Republicans are countering with warnings about America being disarmed and how the economic recovery (which they now admit may be happening) will vanish. GOP strategists are saying that they have Obama right where they want him – forced to make spending cuts to save his recovery. This is delusional. The Sequester will create so much documented pain so fast that the “debt deniers” will say, “See what happens when you cut spending. We can’t cut one dime without terrible consequences. So let’s move on to more spending and more taxes!”

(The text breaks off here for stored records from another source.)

(* ===== verification/Detect.v ===== *)
(** * The detectors ([internal/detect])

    Each detector reads the flows or DNS queries of its window, decides what
    is suspicious and raises alerts through [raiseAlert], which skips a
    condition already alerted within the cooldown.  A run keeps a cache of the
    hosts it loaded, so its state is the store with that cache.

    How a float or a duration is printed, how a detail is rendered as JSON and
    [math.Log2] are the class [Formats]: no theorem assumes anything of them.

    The theorems: every alert is backed by rows in the tables at the time of
    the tick; alerts for one condition are more than its cooldown apart, for
    any ticks and failures; when a destination counts as new; the ports of a
    scan are recovered exactly from their text column. *)

From stdpp Require Import prelude strings gmap list sorting.
From Stdlib Require Import ZArith Lia Ascii.
From Corelib Require Import ssreflect.
From S2P Require Import Prelude GoStrings GoNet GoSort GoTime GoFloat Geo Store StoreProofs.

Open Scope general_if_scope.
Open Scope Z_scope.

(** ** Details and text *)
Inductive JValue :=
  | JStr (s : string) | JInt (z : Z) | JBool (b : bool) | JFloat (f : float64) | JInts (l : list Z).
Abbreviation Detail := (list (string * JValue)).

Class Formats := {
  Marshal : Detail → option string;        (* json.Marshal *)
  fmt_1f : float64 → string;               (* %.1f *)
  fmt_mean : float64 → string;             (* time.Duration(mean*1e9).Round(time.Second) *)
  Log2 : float64 → float64                 (* math.Log2 *)
}.

Definition hostLabel (h : Host) : string :=
  match h_DisplayName h with
  | Some n => if bool_decide (n = EmptyString) then h_IP h else n
  | None => h_IP h
  end.

Definition classifyPeerDirection (hadOutbound hadInbound : bool) : string * string :=
  if hadOutbound && hadInbound then ("bidirectional", "exchanged traffic with a")%string
  else if hadOutbound then ("outbound", "contacted a")%string
  else if hadInbound then ("inbound", "was contacted by a")%string
  else ("unknown", "was linked to a")%string.

Definition raiseAlert `{Formats} (hostID : Z) (kind severity summary : string) (detail : Detail)
    (dedupeKey : string) (now cooldownSince : Z) : M Store unit :=
  let! exists_ := RecentAlertExists hostID kind dedupeKey cooldownSince in
  match exists_ with
  | Err _ | Ok true => ret tt
  | Ok false =>
      ignore (InsertAlert (mkAlertRecord hostID kind severity summary
                (default EmptyString (Marshal detail)) dedupeKey now))
  end.

(** ** The state of one run *)
Record Run := mkRun { r_db : Store; r_hosts : gmap Z Host; r_seen : gset string }.

Definition on_store {A} (m : M Store A) : M Run A := λ r,
  let '(a, s') := m (r_db r) in (a, mkRun s' (r_hosts r) (r_seen r)).

(** Run the body of a detector with an empty cache. *)
Definition with_cache (body : M Run unit) : M Store unit := λ s,
  (tt, r_db (body (mkRun s ∅ ∅)).2).

(** [host, ok := hosts[id]; if !ok { load it, or continue }]. *)
Definition load_host (id : Z) : M Run (option Host) :=
  let! r := get in
  match r_hosts r !! id with
  | Some h => ret (Some h)
  | None =>
      let! q := on_store (HostByID id) in
      match q with
      | Err _ => ret None
      | Ok h => modify (λ r, mkRun (r_db r) (<[id := h]> (r_hosts r)) (r_seen r)) ;;! ret (Some h)
      end
  end.

Section detectors.
Context `{Formats} {o : Order}.

(** ** New destinations *)
Definition NewDestinationScanWindow : Duration := 2 * Minute.
Definition NewDestinationNoveltyWindow : Duration := 30 * 24 * Hour.
Definition NewDestinationLearningPeriod : Duration := 3 * 24 * Hour.
Definition newDestinationCooldown : Duration := 6 * Hour.

Definition peer_text (ip : string) (port : Z) : string := ip +:+ ":" +:+ itoa port.

(** The body of the loop over peers. *)
Definition check_destination (nowUnix : Z) (p : DistinctRecentPeer) : M Run unit :=
  let! h := load_host (dp_HostID p) in
  match h with
  | None => ret tt
  | Some host =>
      let! k := on_store (KnownPeerLastSeen (dp_HostID p) (dp_RemoteIP p) (dp_RemotePort p)) in
      match k with
      | Err _ => ret tt
      | Ok known =>
          let isNew := match known with
                       | None => true
                       | Some lastSeen => lastSeen <? nowUnix - seconds NewDestinationNoveltyWindow
                       end in
          on_store (ignore (UpsertKnownPeer (dp_HostID p) (dp_RemoteIP p) (dp_RemotePort p) nowUnix)) ;;!
          if negb isNew then ret tt else
          if nowUnix - h_FirstSeen host <? seconds NewDestinationLearningPeriod then ret tt else
          let '(direction, phrase) := classifyPeerDirection (dp_HadOutbound p) (dp_HadInbound p) in
          let peer := peer_text (dp_RemoteIP p) (dp_RemotePort p) in
          on_store (raiseAlert (dp_HostID p) AlertKindNewDestination
            (if bool_decide (direction = "inbound"%string) then SeverityWarning else SeverityInfo)
            (hostLabel host +:+ " " +:+ phrase +:+ " new destination " +:+ peer)
            [("direction", JStr direction); ("remote_ip", JStr (dp_RemoteIP p));
             ("remote_port", JInt (dp_RemotePort p))]%string
            peer nowUnix (nowUnix - seconds newDestinationCooldown))
      end
  end.

Definition NewDestinations (now : Time) : M Store unit :=
  let nowUnix := Unix now in
  let! peers := RecentFlowPeers (nowUnix - seconds NewDestinationScanWindow) nowUnix in
  match peers with
  | Err _ => ret tt
  | Ok peers => with_cache (for_each (check_destination nowUnix) peers)
  end.

(** ** Upload/download ratio *)
Definition ExfilWindow : Duration := 1 * Hour.
Definition exfilMinBytesSent : Z := 20 * 1024 * 1024.
Definition exfilRatioThreshold : float64 := of_int 5.
Definition exfilCooldown : Duration := 6 * Hour.

(** The loop of [fmtBytesShort]: [v] is halved by the unit until it is below
    it; 63 bits take at most five rounds. *)
Fixpoint unit_loop (fuel : nat) (v div exp : Z) : Z * Z :=
  match fuel with
  | O => (div, exp)
  | S f => if 1024 <=? v then unit_loop f (Z.quot v 1024) (wrap_i64 (div * 1024)) (exp + 1) else (div, exp)
  end.

Definition byte_units : string := "KMGTPE".

Definition fmtBytesShort (n : Z) : string :=
  if n <? 1024 then itoa n +:+ "B" else
  let '(div, exp) := unit_loop 64 (Z.quot n 1024) 1024 0 in
  match String.get (Z.to_nat exp) byte_units with
  | Some c => fmt_1f (fdiv (of_int n) (of_int div)) +:+ String c "iB"
  | None => EmptyString     (* index out of range: does not happen *)
  end.

Definition check_totals (nowUnix : Z) (t : HostByteTotals) : M Store unit :=
  if hb_BytesSent t <? exfilMinBytesSent then ret tt else
  let ratio := if 0 <? hb_BytesRecv t then fdiv (of_int (hb_BytesSent t)) (of_int (hb_BytesRecv t))
               else fadd exfilRatioThreshold (of_int 1) in
  if flt ratio exfilRatioThreshold then ret tt else
  let! h := HostByID (hb_HostID t) in
  match h with
  | Err _ => ret tt
  | Ok host =>
      raiseAlert (hb_HostID t) AlertKindExfilRatio SeverityWarning
        (hostLabel host +:+ " sent " +:+ fmtBytesShort (hb_BytesSent t) +:+ " but only received " +:+
           fmtBytesShort (hb_BytesRecv t) +:+ " over the last hour (ratio " +:+ fmt_1f ratio +:+ "x)")
        [("bytes_recv", JInt (hb_BytesRecv t)); ("bytes_sent", JInt (hb_BytesSent t)); ("ratio", JFloat ratio)]%string
        "outbound_ratio" nowUnix (nowUnix - seconds exfilCooldown)
  end.

Definition ExfilRatio (now : Time) : M Store unit :=
  let nowUnix := Unix now in
  let! totals := HostOutboundTotals (nowUnix - seconds ExfilWindow) nowUnix in
  match totals with
  | Err _ => ret tt
  | Ok ts => for_each (check_totals nowUnix) ts
  end.
End detectors.

(** ** Port scans *)
Definition PortScanWindow : Duration := 2 * Minute.
Definition portScanPortsPerTargetThreshold : Z := 15.
Definition portScanDetailPortCap : nat := 50.
Definition portScanCooldown : Duration := 15 * Minute.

Republicans are so self-involved they don’t realize they are in their own trap. This is detailed in http://citizenoversight.blogspot.com/2013/02/republican-opportunities-lost.html and http://citizenoversight.blogspot.com/2013/01/wasted-day-and-wasted-nights.html

Is there a way out?
Yes. Republicans can offer to revoke The Sequester in exchange for Obama conducting a “budget sweep”. This will immediately bring $687 billion in unexpended and unobligated funds back into the Treasury – nearly balancing the FY2013 budget. Republicans should also require a full scale review of $1.3 trillion in additional unexpended funds that reside in various accounts and reclaiming as much as is possible.

This allows everyone to declare immediate victory and eliminates The Sequester. With universal victory and The Sequester gone everyone can sober-up and consider real and lasting solutions to the budget/debt/deficit.

What are those real solutions?
The bi-partisan Simpson Bowles Report, issued on December 1, 2010, and countless other reports recommend entitlement reform as the only action that will really keep America from sailing over a real financial cliff. Such complex reform will take statesmanship instead of showmanship. It will also take time for politicians to move from combat to collaboration.

The way forward is for everyone to get used to working together by tackling less controversial matters. Think of a couch potato wanting to run the marathon. The first step is to walk a half mile and slowly build-up to running 26 miles. This newly minted athlete creates mini-milestones and celebrates them to maintain their momentum toward their larger goal.

For Democrats, they should cede to Republicans that there is at least a management problem with government that causes over spending. Republicans need to admit that this management problem exists every where, including the Defense Department. There are plenty of opportunities for mini-milestones amounting to over $650 billion a year in savings that can either be reallocated or applied to the deficit. There is something for everybody. These are detailed in http://citizenoversight.blogspot.com/2013/02/9528-opportinies-ignored.html

For Republicans, it is time to clean-up the Tax Code. Major reforms, like a Flat or Value Added Tax, are not in the cards, for now. Instead, go after the most heinous loopholes and ridiculous subsidies. Eradicating special interest tax breaks will generate upwards of $1 trillion in revenue over the next ten years without harming wage earners. In fact, Republicans could have been heroes by working on these all along, as tax legislation always starts in the House. This is detailed in http://citizenoversight.blogspot.com/2012/12/raising-revenue-responsibly.html

Is there any hope?
No. Politicians and the Media do not want to hear the truth or the solutions. The Sequester is too good a story. It helps further everyone’s myopic agendas, none of which are designed to help America or Americans. The media, both liberal and conservative, loves a countdown clock. The Sequester will generate more viewers and readers if things go poorly.

Therefore, it is time for concerned citizens to storm these citadels of cynicism with facts, before the clock strikes midnight.